* [Your task] Go through the listing beneath this task and return every line that carries the string "with".

Top of Records to use

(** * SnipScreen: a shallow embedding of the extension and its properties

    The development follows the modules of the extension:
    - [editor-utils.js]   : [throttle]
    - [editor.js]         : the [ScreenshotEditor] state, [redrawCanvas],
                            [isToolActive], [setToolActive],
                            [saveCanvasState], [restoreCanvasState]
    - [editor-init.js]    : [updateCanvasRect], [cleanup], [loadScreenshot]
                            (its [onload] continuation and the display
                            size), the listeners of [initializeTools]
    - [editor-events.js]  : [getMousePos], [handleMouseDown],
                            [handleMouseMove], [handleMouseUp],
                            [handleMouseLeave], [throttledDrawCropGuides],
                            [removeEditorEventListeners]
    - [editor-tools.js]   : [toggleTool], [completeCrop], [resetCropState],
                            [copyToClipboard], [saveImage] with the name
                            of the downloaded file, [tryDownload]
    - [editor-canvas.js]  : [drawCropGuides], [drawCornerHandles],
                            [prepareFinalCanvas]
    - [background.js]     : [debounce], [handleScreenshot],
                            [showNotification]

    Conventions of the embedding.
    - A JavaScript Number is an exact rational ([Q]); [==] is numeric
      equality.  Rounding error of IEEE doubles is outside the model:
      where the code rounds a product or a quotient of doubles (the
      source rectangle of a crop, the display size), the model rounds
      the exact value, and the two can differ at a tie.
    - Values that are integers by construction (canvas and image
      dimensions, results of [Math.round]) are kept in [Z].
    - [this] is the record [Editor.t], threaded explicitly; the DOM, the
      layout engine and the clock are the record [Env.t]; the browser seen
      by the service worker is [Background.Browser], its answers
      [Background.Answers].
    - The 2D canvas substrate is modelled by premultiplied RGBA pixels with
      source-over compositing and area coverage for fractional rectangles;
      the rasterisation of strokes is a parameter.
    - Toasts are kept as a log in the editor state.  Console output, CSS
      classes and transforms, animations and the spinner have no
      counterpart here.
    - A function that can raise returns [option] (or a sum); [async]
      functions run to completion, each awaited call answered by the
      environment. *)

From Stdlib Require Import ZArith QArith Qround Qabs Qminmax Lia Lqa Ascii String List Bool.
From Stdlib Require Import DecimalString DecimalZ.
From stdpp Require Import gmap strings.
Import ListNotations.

Bottom of Records to use

* [Written reply]
                            [copyToClipboard], [saveImage] with the name
    - The 2D canvas substrate is modelled by premultiplied RGBA pixels with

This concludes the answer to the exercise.